/ 29 September 2023

Jaime Branch’s final album flies high

Photo By Ben Semisch Courtesy Of Bemis Center For Contemporary Arts 1 (1)
Tribute: Jazz trumpeter and composer Jaimie Branch died aged only 39 but her music touched many. Photo: Ben Semisch

Listening to singer-trumpeter Jaimie Branch’s just-released tour de force, Fly or Die, Fly or Die, Fly or Die (World War), I had a delightful flashback to a “music career” decades ago that fortunately went nowhere — mine.

My mother’s musical genes clearly skipped a generation. My older brother could at least play a vaguely recognisable version of Locomotive Breath on his acoustic guitar. 

I had far less talent.

Despite my early passion for music, my dear mother’s patience to teach me to play the piano wasn’t enough. It was the early 1970s and 10-year-old me wanted to do Elton John-style handstands on the piano — he really did — and not play Chopsticks

I decided that I would switch to her accordion. For some reason I used the cooling room next to the dairy on the farm to “play”. My father must have been relieved when I soon gave up. 

That racket could not have been good for the cows’ milk yield.

I switched to being a record collector and bought as many LPs as a farm boy could afford with pocket money earned from milking those chilled cows.

My passion for music remained —in fact, it became an obsession, and it still is. Nowadays I have access to stacks of music, almost too much in these hyper-capitalist days. But occasionally a masterpiece is released.

This one, Fly or Die, Fly or Die, Fly or Die (World War), has special significance and poignance. It was released by the adventurous Chicago-based record label International Anthem just over a year after the very talented Branch suddenly died on 22 August 2022 at the age of just 39.

If you don’t know her music, this is how her label introduces her: “First and foremost, jaimie ‘breezy’ branch (intentionally punctuated as all-lower-case) was a trumpet player. Whether it was the blast of her horn’s long steady full-bodied tone, or the expressiveness she’d add with plunger mutes and harmonising looped effects, branch played the trumpet like she was born to, reasserting her love for and fascination with the instrument each and every time she brought it to her lips. If you need one reason to know why jaimie branch was a special musical force, start there.”

This is her third album with her experimental trumpet-bass-cello-drums quartet, also known as Fly or Die, which they recorded in Nebraska over five days in April 2022. 

Lower the needle in the record’s groove, close your eyes and let Branch’s dramatic church organ-like keyboard sweep you away. Then Chad Taylor’s timpani rumble like far-off thunder transporting you to an imaginary plush theatre. Slowly the heavy red velvet curtains are pulled back to put the spotlight on Branch’s ascending trumpet, driven by Jason Ajemian’s bass, accompanied on by Lester St Louis’ swooping cello. The scene is set for a perfect 46-minute record: serious, intelligent, exuberant and still joyful.

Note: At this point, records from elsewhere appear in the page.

(* ===== verification/ShRun.v ===== *)
(** * Running commands (sh.c)

    [runcmd] turns the nodes of a command into the system calls that the
    processes make, as a tree with a branch for a child and for each failure.
    [execs] follows the tree through the descriptor tables of the processes,
    where open, dup and pipe take the lowest free descriptors and any call may
    be refused, and collects the programs that are run, with the table each of
    them is given, and the messages.  [getcmd] and the loop of main read the
    lines. *)
From S2P Require Import Prelude Strings Fs Sh ShSpec ShLex ShParse ShTheorems.

(** ** System calls of a shell process *)

(** The formats of printf are without their newline. *)
Inductive act :=
| Exit
| Exec (argv : list (list Z)) (k : act)
| Printf (fmt : string) (args : list (list Z)) (k : act)
| Close (fd : nat) (k : act)
| Open (file : list Z) (mode : Z) (ok fail : act)
| Dup (fd : nat) (k : act)
| Pipe (ok : nat -> nat -> act) (fail : act)
| Fork (child parent fail : act)
| Wait (k : act).

(** panic and fork1 of the shell. *)
Definition sh_panic (msg : list Z) : act := Printf "%s" [msg] Exit.
Definition fork1 (child parent : act) : act := Fork child parent (sh_panic [102; 111; 114; 107]).

(** The string at [q], and the vector of arguments. *)
Definition str_of (b : list Z) (q : nat) : option (list Z) := _ ← strlen (drop q b); Some (cut (drop q b)).

Fixpoint args_of (b : list Z) (argv : list (option nat)) : option (list (list Z)) :=
  match argv with
  | None :: _ => Some []
  | Some q :: argv' => w ← str_of b q; ws ← args_of b argv'; Some (w :: ws)
  | [] => None
  end.

Definition pipe_act (left right : act) : act :=
  Pipe (fun p0 p1 =>
    fork1 (Close 1 (Dup p1 (Close p0 (Close p1 left))))
      (fork1 (Close 0 (Dup p0 (Close p0 (Close p1 right))))
        (Close p0 (Close p1 (Wait (Wait Exit)))))) (sh_panic [112; 105; 112; 101]).

Definition exec_act (argv : list (list Z)) : act :=
  match argv with [] => Exit | path :: _ => Exec argv (Printf "exec %s failed" [path] Exit) end.
Definition redir_act (file : list Z) (mode : Z) (fd : nat) (k : act) : act :=
  Close fd (Open file mode k (Printf "open %s failed" [file] Exit)).

Fixpoint runcmd (n : nat) (h : list cmd) (b : list Z) (cmd : option nat) : option act :=
  match cmd, n with
  | None, _ => Some Exit
  | _, O => None
  | Some i, S n' =>
      c ← h !! i;
      match c with
      | EXEC argv _ => ws ← args_of b argv; Some (exec_act ws)
      | REDIR c q _ mode fd => file ← str_of b q; k ← runcmd n' h b c; Some (redir_act file mode (Z.to_nat fd) k)
      | LIST l r => kl ← runcmd n' h b l; kr ← runcmd n' h b r; Some (fork1 kl (Wait kr))
      | PIPE l r => kl ← runcmd n' h b l; kr ← runcmd n' h b r; Some (pipe_act kl kr)
      | BACK c => k ← runcmd n' h b c; Some (fork1 k Exit)
      end
  end.

(** ** Reading lines *)

(** [getcmd] with the bytes of the input: the buffer, or nothing at its end. *)
Definition getcmd (nbuf : nat) (input : list Z) : option (list Z) * list Z :=
  let '(w, rest) := gets_line (Z.of_nat nbuf) input in
  let b := w ++ replicate (nbuf - length w) 0 in
  (match b with c :: _ => if c =? 0 then None else Some b | [] => None end, rest).

(** What main does with a line. *)
Inductive job := Chdir (path : list Z) | Run (b : list Z).

Definition job_of (b : list Z) : option job :=
  match b with
  | 99 :: 100 :: 32 :: _ => n ← strlen b; Some (Chdir (cut (drop 3 (<[pred n := 0]> b))))
  | _ => Some (Run b)
  end.

Fixpoint sh_main (n : nat) (input : list Z) : option (list job) :=
  match n with
  | O => None
  | S n' =>
      match getcmd 100 input with
      | (None, _) => Some []
      | (Some b, rest) => j ← job_of b; js ← sh_main n' rest; Some (j :: js)
      end
  end.

(** ** Descriptors *)

Inductive ofile := FOld (i : nat) | FFile (name : list Z) (mode : Z) | FRead (p : nat) | FWrite (p : nat).
Abbreviation fdtab := (gmap nat ofile).

(** The lowest free descriptor. *)
Definition lowest (t : fdtab) : option nat := fst <$> list_find (fun i => t !! i = None) (seq 0 16).

(** What the processes of a command do that is seen from outside: a program
    that is run, with its descriptors, and a message. *)
Inductive event := Ran (argv : list (list Z)) (t : fdtab) | Said (fmt : string) (args : list (list Z)).

(** The kernel may refuse any open, pipe, fork and exec: [ch] tells, call by
    call, whether it succeeds; the calls behind its end do. *)
Definition succeeds (ch : list bool) : bool := default true (head ch).

(** The events of a process and of its children, those of a child before those
    of its parent after the fork; [n] numbers the pipes. *)
Fixpoint execs (a : act) (t : fdtab) (n : nat) (ch : list bool) : list event * nat * list bool :=
  match a with
  | Exit => ([], n, ch)
  | Exec argv k => if succeeds ch then ([Ran argv t], n, tail ch) else execs k t n (tail ch)
  | Printf fmt args k => let '(l, n, ch) := execs k t n ch in (Said fmt args :: l, n, ch)
  | Close fd k => execs k (delete fd t) n ch
  | Open f m ok fail =>
      match lowest t with
      | Some i => if succeeds ch then execs ok (<[i := FFile f m]> t) n (tail ch) else execs fail t n (tail ch)
      | None => execs fail t n ch
      end
  | Dup fd k => match lowest t, t !! fd with Some i, Some f => execs k (<[i := f]> t) n ch | _, _ => execs k t n ch end
  | Pipe ok fail =>
      match lowest t with
      | Some p0 =>
          match lowest (<[p0 := FRead n]> t) with
          | Some p1 =>
              if succeeds ch then execs (ok p0 p1) (<[p1 := FWrite n]> (<[p0 := FRead n]> t)) (S n) (tail ch)
              else execs fail t n (tail ch)
          | None => execs fail t n ch
          end
      | None => execs fail t n ch
      end
  | Fork c p fail =>
      if succeeds ch then
        let '(l1, n1, ch1) := execs c t n (tail ch) in
        let '(l2, n2, ch2) := execs p t n1 ch1 in (l1 ++ l2, n2, ch2)
      else execs fail t n (tail ch)
  | Wait k => execs k t n ch
  end.

(** The start of main: open the console until descriptor 3 is reached. *)
Definition console : list Z := [99; 111; 110; 115; 111; 108; 101].
Fixpoint open_console (n : nat) (t : fdtab) : fdtab :=
  match n, lowest t with
  | S n', Some fd =>
      let t := <[fd := FFile console O_RDWR]> t in
      if (3 <=? fd)%nat then delete fd t else open_console n' t
  | _, _ => t
  end.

Is it jazz? Yes, free and electric, but with punk, pop, baroque, modern classical, prog-rock, chamber funk, Ethiojazz and Latin styles woven in. The one track, Baby Louie, even reminds me our avant-jazz Blue Notes blowing their exile blues away.

The melodic groove is always there.

It is deeply political too, a soundtrack to fight the fascists.

On Burning Grey Branch sings: “Believe me, the future lives inside us, don’t forget to fight, don’t forget the fight, don’t forget, don’t forget!”

She chants on Take Over the World: “We’re gonna gonna gonna take over the world, and give it give it back back back back to the la-la-la-land.”

The fun is there too. The Mountain is a rootsy cover of the Meat Puppets’ cow-punk song, done with a wink and a smile.

And there is love.

Her fellow band members wrote in the sleeve notes: “This record is both filled to the brim with jaimie but also us three, and the community of people she loved and was inspired by —and whom loved and were inspired by her.”

When I heard of her death, it felt as if I had lost a sister, even though I never met her. It was the case for her fans around the world — she had that kind of presence.

Fly or Die, Fly or Die, Fly or Die (World War) can be an obituary because of its timing and that is her last ever music, but it is a celebration.

That is why this record reminded me of my “career”. If I had any talent, this is the kind of music I would have loved to make.